Required action:
Begin at the line containing "Definition relayOn (deviceID" in the entries below and end at the line containing "let open_ := sim_lowSOCOpen s in"; transcribe that range exactly and nothing outside it.

The records:
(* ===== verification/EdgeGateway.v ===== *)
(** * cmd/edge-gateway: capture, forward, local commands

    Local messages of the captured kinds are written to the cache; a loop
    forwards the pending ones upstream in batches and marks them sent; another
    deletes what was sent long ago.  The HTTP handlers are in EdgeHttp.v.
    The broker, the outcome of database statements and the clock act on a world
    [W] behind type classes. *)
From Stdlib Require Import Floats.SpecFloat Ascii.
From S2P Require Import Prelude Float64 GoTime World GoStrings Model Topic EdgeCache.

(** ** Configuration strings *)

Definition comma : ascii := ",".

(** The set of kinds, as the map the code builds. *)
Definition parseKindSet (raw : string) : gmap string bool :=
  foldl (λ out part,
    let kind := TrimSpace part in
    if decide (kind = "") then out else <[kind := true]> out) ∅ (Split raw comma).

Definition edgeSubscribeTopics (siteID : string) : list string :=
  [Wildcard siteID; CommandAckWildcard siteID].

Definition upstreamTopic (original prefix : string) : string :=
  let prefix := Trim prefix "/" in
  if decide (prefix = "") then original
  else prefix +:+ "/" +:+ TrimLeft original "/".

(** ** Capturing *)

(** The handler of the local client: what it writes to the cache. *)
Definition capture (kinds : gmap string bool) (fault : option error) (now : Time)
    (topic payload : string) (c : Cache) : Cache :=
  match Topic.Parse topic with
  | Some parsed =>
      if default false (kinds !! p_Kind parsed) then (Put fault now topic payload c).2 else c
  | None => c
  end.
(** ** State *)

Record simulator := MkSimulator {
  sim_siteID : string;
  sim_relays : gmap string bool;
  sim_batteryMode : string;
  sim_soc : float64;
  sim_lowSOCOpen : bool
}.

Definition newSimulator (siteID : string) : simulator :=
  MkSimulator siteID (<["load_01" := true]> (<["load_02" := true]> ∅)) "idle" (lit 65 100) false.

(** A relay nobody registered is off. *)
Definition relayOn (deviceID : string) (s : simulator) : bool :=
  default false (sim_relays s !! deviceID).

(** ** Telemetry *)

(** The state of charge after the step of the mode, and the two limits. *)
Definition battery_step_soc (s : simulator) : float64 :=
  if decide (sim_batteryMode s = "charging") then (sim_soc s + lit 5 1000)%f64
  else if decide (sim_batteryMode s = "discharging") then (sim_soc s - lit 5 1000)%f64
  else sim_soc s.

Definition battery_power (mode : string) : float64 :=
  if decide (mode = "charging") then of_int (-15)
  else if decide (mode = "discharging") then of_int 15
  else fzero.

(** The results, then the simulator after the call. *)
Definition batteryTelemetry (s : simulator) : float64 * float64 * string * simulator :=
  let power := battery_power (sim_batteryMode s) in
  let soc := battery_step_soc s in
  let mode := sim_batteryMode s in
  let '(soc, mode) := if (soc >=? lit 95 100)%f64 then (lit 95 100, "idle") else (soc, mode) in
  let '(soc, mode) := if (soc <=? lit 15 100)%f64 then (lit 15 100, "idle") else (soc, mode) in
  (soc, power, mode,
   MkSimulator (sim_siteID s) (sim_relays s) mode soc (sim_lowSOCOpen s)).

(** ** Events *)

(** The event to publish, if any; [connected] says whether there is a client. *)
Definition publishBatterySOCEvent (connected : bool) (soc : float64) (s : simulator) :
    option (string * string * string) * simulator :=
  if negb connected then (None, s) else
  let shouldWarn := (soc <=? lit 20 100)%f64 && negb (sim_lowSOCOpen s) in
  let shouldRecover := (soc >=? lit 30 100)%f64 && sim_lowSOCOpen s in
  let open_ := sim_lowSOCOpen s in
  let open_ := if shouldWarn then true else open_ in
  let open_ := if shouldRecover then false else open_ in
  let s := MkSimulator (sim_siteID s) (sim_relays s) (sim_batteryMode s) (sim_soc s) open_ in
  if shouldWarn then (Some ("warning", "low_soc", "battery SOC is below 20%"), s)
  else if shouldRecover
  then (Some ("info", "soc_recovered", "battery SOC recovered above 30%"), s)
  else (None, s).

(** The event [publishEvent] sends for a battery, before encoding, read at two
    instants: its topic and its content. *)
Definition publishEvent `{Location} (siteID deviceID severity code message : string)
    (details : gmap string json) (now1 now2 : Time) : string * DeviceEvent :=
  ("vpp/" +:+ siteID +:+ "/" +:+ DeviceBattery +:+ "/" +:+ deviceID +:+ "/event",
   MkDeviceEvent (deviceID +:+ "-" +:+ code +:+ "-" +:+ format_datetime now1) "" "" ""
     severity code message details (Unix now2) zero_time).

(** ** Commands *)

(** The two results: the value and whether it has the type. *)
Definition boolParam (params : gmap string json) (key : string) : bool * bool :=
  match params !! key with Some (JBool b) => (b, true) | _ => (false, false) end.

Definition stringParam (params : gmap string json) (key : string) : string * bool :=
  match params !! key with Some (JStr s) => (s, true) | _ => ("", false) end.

Exercise result:
Definition relayOn (deviceID : string) (s : simulator) : bool :=
  default false (sim_relays s !! deviceID).

(** ** Telemetry *)

(** The state of charge after the step of the mode, and the two limits. *)
Definition battery_step_soc (s : simulator) : float64 :=
  if decide (sim_batteryMode s = "charging") then (sim_soc s + lit 5 1000)%f64
  else if decide (sim_batteryMode s = "discharging") then (sim_soc s - lit 5 1000)%f64
  else sim_soc s.

Definition battery_power (mode : string) : float64 :=
  if decide (mode = "charging") then of_int (-15)
  else if decide (mode = "discharging") then of_int 15
  else fzero.

(** The results, then the simulator after the call. *)
Definition batteryTelemetry (s : simulator) : float64 * float64 * string * simulator :=
  let power := battery_power (sim_batteryMode s) in
  let soc := battery_step_soc s in
  let mode := sim_batteryMode s in
  let '(soc, mode) := if (soc >=? lit 95 100)%f64 then (lit 95 100, "idle") else (soc, mode) in
  let '(soc, mode) := if (soc <=? lit 15 100)%f64 then (lit 15 100, "idle") else (soc, mode) in
  (soc, power, mode,
   MkSimulator (sim_siteID s) (sim_relays s) mode soc (sim_lowSOCOpen s)).

(** ** Events *)

(** The event to publish, if any; [connected] says whether there is a client. *)
Definition publishBatterySOCEvent (connected : bool) (soc : float64) (s : simulator) :
    option (string * string * string) * simulator :=
  if negb connected then (None, s) else
  let shouldWarn := (soc <=? lit 20 100)%f64 && negb (sim_lowSOCOpen s) in
  let shouldRecover := (soc >=? lit 30 100)%f64 && sim_lowSOCOpen s in
  let open_ := sim_lowSOCOpen s in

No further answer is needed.